Materials for the workshop are available on GitHub under the AI Worldsfare-2025 repository.
Understanding Token-Based Text-to-Speech Models 00:36
Participants will learn to create a voice dataset from a selected YouTube video for fine-tuning.
Explanation of how token-based models work, including the prediction of audio tokens from text tokens.
Discussion on the importance of using a transformer model that can handle both text and audio inputs.
Data Preparation for Fine-Tuning 06:01
The workshop demonstrates data generation using Whisper for transcribing audio from a YouTube video.
A dataset is created with audio snippets and their corresponding transcriptions, with a recommendation to use around 30-second clips.
Emphasis on ensuring data quality by correcting transcription errors and combining segments to create longer audio clips.
Fine-Tuning the Model 13:51
Instructions for installing and loading the Unsloth library for model fine-tuning.
The workshop prepares to fine-tune the CSM 1B model using the generated dataset, focusing on training specific parameters to save memory and improve speed.
Inference and Comparison 17:05
Initial inference is conducted to evaluate the base model's performance before fine-tuning.
Voice cloning is introduced as a method to create a personalized voice output by passing in a sample audio.
Training the Fine-Tuned Model 24:05
Detailed steps for setting up the training process, including batch size, learning rate, and monitoring loss during training.
Training runs with the fine-tuned model, showing improvements in performance and reduction in loss.

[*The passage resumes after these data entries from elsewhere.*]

(** * LOD visibility scheduler and budgeted node cache

    A shallow embedding of the two TypeScript classes of the point-cloud
    viewer, [LRU] (utils/lru.ts) and [Potree] (potree.ts), and proofs of the
    properties their specification states about them.

    Conventions of the embedding.
    - Point counts, node ids and octree levels are integer-valued JavaScript
      numbers: they are [Z].  Weights, distances and pixel sizes are IEEE
      doubles: they are Rocq's primitive [float].
    - Objects that are shared and mutated through references (the items of
      the recency list) live in an explicit store, keyed by reference.
    - Octree nodes are used through their interface only
      ([IPointCloudTreeNode]); a node is an object reference and its fields
      are read through the interface.
    - three.js and [Math.tan] are outside the repository: they are the
      operations of the class [ThreeJS].
    - A call either returns, throws a [TypeError] (a property read on
      [null] or [undefined]) or, for the two loops that are bounded by fuel
      here, runs out of fuel. *)

From Stdlib Require Import ZArith Lia Floats.
From stdpp Require Import base option list gmap infinite strings.

(* [set_solver] clears hypotheses it has already used *)
#[local] Set Warnings "-clear-no-such-hyp".

(** ** Results of calls *)

Inductive result (A : Type) : Type :=
| Ok (a : A)
| TypeError
| OutOfFuel.
Arguments Ok {A} a.
Arguments TypeError {A}.
Arguments OutOfFuel {A}.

Evaluating Fine-Tuned Performance 31:03
The results of the fine-tuned model are compared against the base model, showing notable improvements in voice output quality and personalization.
Suggestions for further data collection to enhance model performance and quality.
Conclusion and Next Steps 33:02
The workshop concludes with a recap of the fine-tuning process and the effectiveness of combining cloning with fine-tuning.
Encouragement to explore further resources on GitHub and to provide feedback or questions in the comments.